The point I would love to take up with him, however, is why his religious beliefs in this secular society should trump the civil law of the U.S. Constitution. That no one religion should eclipse the rights and free beliefs of other religions is a principle I am reasonably sure Huckabee would agree with. Why, then, under a federal constitution that makes no reference (except for its "in the Year our Lord" dating) to a Christian God — let alone a Baptist, Methodist or Pentecostal one — should his religious beliefs be allowed to trump secular law? To reverse the question, why does Huckabee presume public law to be inherently inferior to his private religion?

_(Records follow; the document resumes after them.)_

(** The files [extractZipArchive] returns are those of the archive: each has
    a central record whose name, size and CRC are the file's, its content is the
    record's data, stored or inflated, and the parts of the archive the files
    are read from lie before the central directory and do not overlap. *)
Theorem zip_files_verified (limits : AcquisitionLimits) (archive : list Z) (entries : list ArchiveEntry) :
  wf_bytes archive -> extractZipArchive limits includeDirectories archive = Ok entries ->
  exists d parts, readZipDirectory limits archive = Ok d /\
    Forall2 (part_verified limits archive d) parts (file_entries entries) /\ ForallOrdPairs apart parts.
Proof.
  intros Hw H. unfold extractZipArchive in H.
  destruct (readZipDirectory _ _) as [d|] eqn:Ed; [|done]. cbn [rbind] in H.
  destruct (collectZipLocalOffsets _ _) as [o|]; [|done]. cbn [rbind] in H.
  apply zip_entries_parts in H as (parts & Hv & Hp & _); [|done]. by exists d, parts.
Qed.
End Theorems.

(** ** An archive *)

Definition no_zlib : Zlib := {| inflateRaw _ _ := None; gunzip _ _ := None |}.
Definition demo_zip : list Z :=
  [80; 75; 3; 4; 20; 0; 0; 0; 0; 0; 0; 0; 33; 80; 134; 166; 16; 54; 5; 0; 0; 0; 5; 0; 0; 0; 8; 0; 0; 0; 83;
   75; 73; 76; 76; 46; 109; 100; 104; 101; 108; 108; 111; 80; 75; 3; 4; 20; 0; 0; 0; 0; 0; 0; 0; 33; 80; 194;
   65; 36; 53; 3; 0; 0; 0; 3; 0; 0; 0; 10; 0; 0; 0; 100; 111; 99; 115; 47; 97; 46; 116; 120; 116; 97; 98; 99;
   80; 75; 1; 2; 20; 3; 20; 0; 0; 0; 0; 0; 0; 0; 33; 80; 134; 166; 16; 54; 5; 0; 0; 0; 5; 0; 0; 0; 8; 0; 0; 0;
   0; 0; 0; 0; 0; 0; 0; 0; 128; 1; 0; 0; 0; 0; 83; 75; 73; 76; 76; 46; 109; 100; 80; 75; 1; 2; 20; 3; 20; 0;
   0; 0; 0; 0; 0; 0; 33; 80; 194; 65; 36; 53; 3; 0; 0; 0; 3; 0; 0; 0; 10; 0; 0; 0; 0; 0; 0; 0; 0; 0; 0; 0;
   128; 1; 43; 0; 0; 0; 100; 111; 99; 115; 47; 97; 46; 116; 120; 116; 80; 75; 5; 6; 0; 0; 0; 0; 2; 0; 2; 0;
   110; 0; 0; 0; 86; 0; 0; 0; 0; 0].
Definition demo_entries : list ArchiveEntry :=
  [ArchiveFileEntry (js "SKILL.md") [104; 101; 108; 108; 111]; ArchiveFileEntry (js "docs/a.txt") [97; 98; 99]].
Lemma archive_confined_witness :
  extractArchive (U := ascii_tables) (UP := ascii_upper_table) (ZL := no_zlib) DEFAULT_ACQUISITION_LIMITS false demo_zip
    [] [] = Ok demo_entries /\ entries_size demo_entries <= 50 * 1024 * 1024.
Proof.
  assert (H : extractArchive (U := ascii_tables) (UP := ascii_upper_table) (ZL := no_zlib) DEFAULT_ACQUISITION_LIMITS false
                demo_zip [] [] = Ok demo_entries) by (vm_compute; reflexivity).
  split; [exact H|]. exact (proj2 (proj2 (archive_confined (U := ascii_tables) (UP := ascii_upper_table) (ZL := no_zlib) false []
    DEFAULT_ACQUISITION_LIMITS demo_zip [] [] demo_entries eq_refl H))).
Defined.
Lemma zip_files_verified_witness :
  wf_bytes demo_zip /\
  exists d parts, readZipDirectory DEFAULT_ACQUISITION_LIMITS demo_zip = Ok d /\
    Forall2 (part_verified (U := ascii_tables) (UP := ascii_upper_table) (ZL := no_zlib) DEFAULT_ACQUISITION_LIMITS demo_zip d)
      parts (file_entries demo_entries) /\ ForallOrdPairs apart parts.
Proof.
  assert (Hw : wf_bytes demo_zip) by (apply (bool_decide_unpack _); vm_compute; exact I).
  split; [exact Hw|]. apply (zip_files_verified (U := ascii_tables) (UP := ascii_upper_table) (ZL := no_zlib) false);
    [exact Hw|vm_compute; reflexivity].
Defined.
(* ===== verification/SourceSafety.v ===== *)
(** * What the sources deliver

    A bundle acquired from GitHub holds the objects the tree pins, a ClawHub
    release holds the files of its manifest and no others, and the addresses
    the client refuses are, for IPv4, the reserved blocks. *)

From Stdlib Require Import ZArith Lia SpecFloat.
From stdpp Require Import base list sorting strings sets.
From S2P Require Import Prelude Js Base64 Json Wire Names Numbers Web Access Bundle Acquire Archive.
From S2P Require Import AcquireSafety AcquireSources HttpClient.

Local Open Scope Z_scope.

(** ** GitHub *)

Section Github.
Context {U : UnicodeTables} {UP : UpperTable} {UR : UrlRuntime} {SH : Sha1} {SL : SegmentLaws U UP}.

(** A file of the tree: where it is below the selected directory, and the git
    object it is. *)
Record pinned_file (selectedPath : jstr) (raw : jsval) (p : jstr) (bytes : list Z) (executable : bool) : Prop := {
  pf_path : exists full relative, field raw "path" = JStr full /\ below_directory selectedPath full = Some relative /\
              p = normalizeNFC relative;
  pf_blob : field raw "type" = JStr (js "blob");
  pf_mode : field raw "mode" = JStr (if executable then js "100755" else js "100644");
  pf_object : exists sha, field raw "sha" = JStr sha /\ git_object_id bytes = toLowerCase sha;
}.
Lemma text_or_empty_eq v s : s <> [] -> text_or_empty v = s -> v = JStr s.
Proof. intros Hs H. destruct v; cbn in H; subst; done. Qed.
Lemma text_or_empty_mode v : text_or_empty v = js "100644" \/ text_or_empty v = js "100755" -> v = JStr (text_or_empty v).
Proof. destruct v; cbn; intros [H|H]; done. Qed.
Lemma tree_entry_sound selectedPath limits raw entry : tree_entry selectedPath limits raw = Ok (Some entry) ->
  (exists full relative, field raw "path" = JStr full /\ below_directory selectedPath full = Some relative /\
     acquired_path limits true relative (ge_path entry)) /\
  field raw "type" = JStr (js "blob") /\ (ge_mode entry = js "100644" \/ ge_mode entry = js "100755") /\
  field raw "mode" = JStr (ge_mode entry) /\ ge_sha entry = field raw "sha".
Proof.
  unfold tree_entry. intros H. destruct raw as [| | | | | |props]; try done.
  destruct (field (JObj props) "path") as [| | | |full| |] eqn:Ep; try done.
  destruct (below_directory _ _) as [relative|] eqn:Eb; [|done]. destruct (jeqb _ (js "tree")); [done|].
  destruct (validateSkillPath _ _ _) as [safe|] eqn:Es; [|by repeat case_match].
  apply validateSkillPath_sound in Es. do 2 ok_step. cbn [rbind] in H. injection H as <-. cbn [ge_path ge_mode ge_sha].
  rewrite !orb_false_iff in *. destruct_and!. bool_inv.
  match goal with Hx : jeqb _ (js "blob") = true |- _ => apply jeqb_true in Hx; apply text_or_empty_eq in Hx; [|done] end.
  match goal with Hx : negb _ && negb _ = false |- _ => apply andb_false_iff in Hx; rename Hx into Hm end.
  split; [by eexists _, _|]. split; [done|].
  assert (Hmode : text_or_empty (field (JObj props) "mode") = js "100644" \/ text_or_empty (field (JObj props) "mode") = js "100755").
  { destruct Hm as [Hm|Hm]; apply negb_false_iff, jeqb_true in Hm; auto. }
  split; [done|]. split; [|done]. eapply text_or_empty_mode. exact Hmode.
Qed.
Lemma select_tree_sound selectedPath limits count tree entries : select_tree selectedPath limits count tree = Ok entries ->
  Forall (fun entry => exists raw, raw ∈ tree /\ tree_entry selectedPath limits raw = Ok (Some entry)) entries.
Proof.
  revert count entries. induction tree as [|raw tree IH]; intros count entries H; cbn [select_tree] in H; [ok_inv; constructor|].
  destruct (tree_entry _ _ raw) as [[entry|]|] eqn:Et; [| |done]; cbn [rbind] in H.
  - ok_step. destruct (select_tree _ _ _ tree) as [es|] eqn:Es; [|done]. injection H as <-. constructor.
    + exists raw. split; [by left|done].
    + eapply Forall_impl; [by eapply IH|]. intros e (r & Hr & He). exists r. split; [by right|done].
  - eapply Forall_impl; [by eapply IH|]. intros e (r & Hr & He). exists r. split; [by right|done].
Qed.
Lemma github_file_sound limits entry blob file : github_file limits entry blob = Ok file ->
  gf_path file = ge_path entry /\ gf_executable file = jeqb (ge_mode entry) (js "100755") /\ wf_bytes (gf_bytes file) /\
  exists sha, ge_sha entry = JStr sha /\ git_object_id (gf_bytes file) = toLowerCase sha.
Proof.
  unfold github_file. intros H. destruct (requireSha _) as [s|] eqn:Es; [|done]. cbn [rbind] in H.
  destruct (declared_size_ok _ _); [|done]. cbn [rbind] in H.
  unfold requireSha in Es. destruct (ge_sha entry) as [| | | |sha| |]; try done. ok_step. cbn [text_or_empty] in H.
  unfold decodeGithubBlob in H. destruct (field blob "encoding"); try done. destruct (field blob "content"); try done.
  ok_inv. cbn. split; [done|]. split; [done|]. split.
  - unfold bufferFromBase64. destruct (atob _) eqn:E; [by eapply atob_bytes|constructor].
  - exists sha. split; [done|]. bool_inv.
    match goal with Hx : object_id sha && _ = false, Hy : object_id sha = true |- _ => rewrite Hy in Hx; cbn [andb] in Hx;
      by apply negb_false_iff, jeqb_true in Hx end.
Qed.
Lemma github_files_sound limits entries blobs files : github_files limits entries blobs = Ok files ->
  Forall (fun file => exists entry blob, entry ∈ entries /\ github_file limits entry blob = Ok file) files.
Proof.
  revert blobs files. induction entries as [|entry entries IH]; intros blobs files H; cbn [github_files] in H.
  { ok_inv. constructor. }
  destruct blobs as [|blob blobs]; [done|].
  destruct (github_file _ _ _) as [file|] eqn:Ef; [|done]. cbn [rbind] in H.
  destruct (github_files _ _ _) as [fs|] eqn:Es; [|done]. injection H as <-. constructor.
  - exists entry, blob. split; [by left|done].
  - eapply Forall_impl; [by eapply IH|]. intros f (e & b & He & Hf). exists e, b. split; [by right|done].
Qed.
Lemma bufferFromBase64_btoa bytes : wf_bytes bytes -> bufferFromBase64 (btoa bytes) = bytes.
Proof. intros H. unfold bufferFromBase64. by rewrite atob_btoa. Qed.
Lemma raw_value_acquired limits file f : wf_bytes (rf_bytes file) -> acquired_file limits (raw_value file) f ->
  acquired_path limits true (rf_path file) (path f) /\ file_bytes f = rf_bytes file /\
  executable f = (if rf_executable file then Some true else None).
Proof.
  intros Hw [(input & Hi & Hp) Ht _ Hx]. unfold raw_value, field_text, field_true in *. destruct (rf_executable file);
    cbn in Hi, Ht, Hx; injection Hi as <-; injection Ht as Ht; (split; [done|]); (split; [|done]);
    unfold file_bytes; rewrite <- Ht; by apply bufferFromBase64_btoa.
Qed.

(** C26. Every file of a bundle [acquireGithub] returns is an entry of the tree
    the API answered for the resolved commit: a regular file below the selected
    directory, with the entry's path and mode, and its bytes are the object
    whose id the entry has.  A tree that names another commit, or a truncated
    one, is refused. *)
Theorem github_bundle_pinned (limits : AcquisitionLimits) (selectedPath revision : jstr) (treeResponse : jsval)
    (blobs : list jsval) (b : SkillBundle) :
  acquireGithub limits selectedPath revision treeResponse blobs = Ok b ->
  field treeResponse "truncated" = JBool false /\
  (field treeResponse "sha" = JUndef \/ field treeResponse "sha" = JStr revision) /\
  exists tree, field treeResponse "tree" = JArr tree /\
    forall f, f ∈ files b -> exists raw, raw ∈ tree /\
      pinned_file selectedPath raw (path f) (file_bytes f) (bool_decide (executable f = Some true)).
Proof.
  unfold acquireGithub, github_tree. intros H.
  destruct (field treeResponse "truncated") as [| |[]| | | |] eqn:Et; try done. cbn [rbind] in H.
  split; [done|]. destruct (negb (is_undef (field treeResponse "sha")) && _) eqn:Esha; [done|].
  destruct (field treeResponse "tree") as [| | | | |tree|] eqn:Etree; try done. cbn [rbind] in H.
  split.
  { apply andb_false_iff in Esha as [Esha|Esha]; apply negb_false_iff in Esha.
    - left. by destruct (field treeResponse "sha").
    - right. destruct (field treeResponse "sha"); try done. by apply jeqb_true in Esha as ->. }
  exists tree. split; [done|].
  destruct (selectTreeEntries _ _ _) as [entries|] eqn:Ee; [|done]. cbn [rbind] in H.
  destruct (bool_decide _); [done|]. destruct (_ <? _); [done|]. destruct (declared_bytes _ _ _); [|done]. cbn [rbind] in H.
  destruct (github_files _ _ _) as [gfs|] eqn:Ef; [|done]. cbn [rbind] in H. unfold github_bundle in H.
  destruct (expanded_within _ _ _); [|done]. cbn [rbind] in H.
  apply validate_bundle_sound in H as (props & l & Hp & Hl & [_ (read & Hread & Hfs) _ _]). injection Hp as <-.
  cbn in Hl. injection Hl as <-. intros f Hin. rewrite Hfs, js_sort_perm in Hin.
  apply list_elem_of_lookup in Hin as [i Hi]. destruct (Forall2_lookup_r _ _ _ _ _ Hread Hi) as (v & Hv & Ha).
  apply list_lookup_fmap_Some in Hv as (rf & -> & Hv). apply list_lookup_fmap_Some in Hv as (gf & -> & Hv).
  apply github_files_sound in Ef. rewrite Forall_lookup in Ef. destruct (Ef _ _ Hv) as (entry & blob & Hentry & Hfile).
  apply github_file_sound in Hfile as (Hpath & Hx & Hw & sha & Hsha & Hobj).
  apply select_tree_sound in Ee. rewrite Forall_forall in Ee. destruct (Ee _ Hentry) as (raw & Hraw & Htree).
  apply tree_entry_sound in Htree as ((full & relative & Hfull & Hrel & Hacq) & Htype & Hmode & Hmode' & Hs).
  apply raw_value_acquired in Ha as (Hp & Hb & He); [|done]. exists raw. split; [done|]. cbn in Hp, Hb, He. split.
  - exists full, relative. split; [done|]. split; [done|]. rewrite (ap_normal _ _ _ _ Hp), Hpath, (ap_normal _ _ _ _ Hacq).
    by apply nfc_idempotent.
  - done.
  - rewrite Hmode'. f_equal. rewrite He, Hx. by destruct Hmode as [-> | ->].
  - exists sha. rewrite Hb. by rewrite <- Hs.
Qed.
End Github.

(** ** ClawHub *)

Section ClawHub.
Context {U : UnicodeTables} {UP : UpperTable} {ZL : Zlib} {CR : Crypto} {CO : Collation}.

(** A file as the manifest lists it. *)
Definition manifest_lists (entry : ClawHubSourceFile) (file : jstr * list Z) : Prop :=
  file.1 = ch_path entry /\ byte_length file.2 = ch_size entry /\ hexDigest file.2 = ch_sha256 entry.
(** A downloaded file, under its validated path. *)
Definition released_file (limits : AcquisitionLimits) (downloaded file : jstr * list Z) : Prop :=
  validateSkillPath downloaded.1 limits false = Ok file.1 /\ file.2 = downloaded.2.

Lemma manifest_file_fresh limits seen total entry file : manifest_file limits seen total entry = Ok file -> ch_path file ∉ seen.
Proof.
  unfold manifest_file. intros H. ok_step. destruct (validatePathValue _ _ _) as [p|]; [|done]. cbn [rbind] in H. ok_step.
  destruct (field entry "size"); try done. destruct (safe_integer _); [|done]. ok_step.
  destruct (field entry "sha256"); try done. ok_inv. by bool_inv.
Qed.
Lemma manifest_files_distinct limits seen total l files : manifest_files limits seen total l = Ok files ->
  NoDup (ch_path <$> files) /\ Forall (fun file => ch_path file ∉ seen) files.
Proof.
  revert seen total files. induction l as [|entry l IH]; intros seen total files H; cbn [manifest_files] in H.
  { ok_inv. split; constructor. }
  destruct (manifest_file _ _ _ _) as [file|] eqn:Ef; [|done]. cbn [rbind] in H.
  destruct (manifest_files _ _ _ _) as [fs|] eqn:Es; [|done]. injection H as <-.
  apply manifest_file_fresh in Ef. apply IH in Es as [Hd Hs]. rewrite Forall_forall in Hs. cbn [fmap list_fmap]. split.
  - constructor; [|done]. intros (g & Hg & Hin)%list_elem_of_fmap. apply (Hs g Hin). rewrite <- Hg. by left.
  - constructor; [done|]. apply Forall_forall. intros g Hin Hg. apply (Hs g Hin). by right.
Qed.
Lemma files_by_path_sound limits seen l actual : NoDup seen.*1 -> files_by_path limits seen l = Ok actual ->
  NoDup actual.*1 /\ exists named, Forall2 (released_file limits) l named /\ actual = seen ++ named.
Proof.
  revert seen actual. induction l as [|[p bytes] l IH]; intros seen actual Hn H; cbn [files_by_path] in H.
  { ok_inv. split; [done|]. exists []. by rewrite app_nil_r. }
  destruct (validateSkillPath _ _ _) as [q|] eqn:Eq; [|done]. cbn [rbind] in H. ok_step. bool_inv.
  apply IH in H as (Hn' & named & Hnamed & ->).
  - split; [done|]. exists ((q, bytes) :: named). split; [by constructor|]. by rewrite <- app_assoc.
  - rewrite fmap_app. apply NoDup_app. split; [done|]. split; [|apply NoDup_singleton].
    intros x Hx ->%list_elem_of_singleton. done.
Qed.
Lemma verified_file_sound actual entry file : verified_file actual entry = Ok file ->
  file ∈ actual /\ manifest_lists entry file.
Proof.
  unfold verified_file. intros H. destruct (find_first _ actual) as [[p bytes]|] eqn:E; [|done].
  apply find_first_Some in E as [Hin Hp]. cbn in Hp. apply jeqb_true in Hp as ->. ok_inv. bool_inv. split; [done|].
  repeat split; [done|]. by apply jeqb_true.
Qed.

Indeed this was the very reason the founders omitted anyone's God from the federal republic's founding words: permit any religion a superiority among equals, or any privileged status in governance, and either a theocracy or chaos will most assuredly ensue. In an honest, Socratic conversation, it wouldn't take long to lead Huckabee into agreement with the founders, whose wisdom he seems to presently deplore.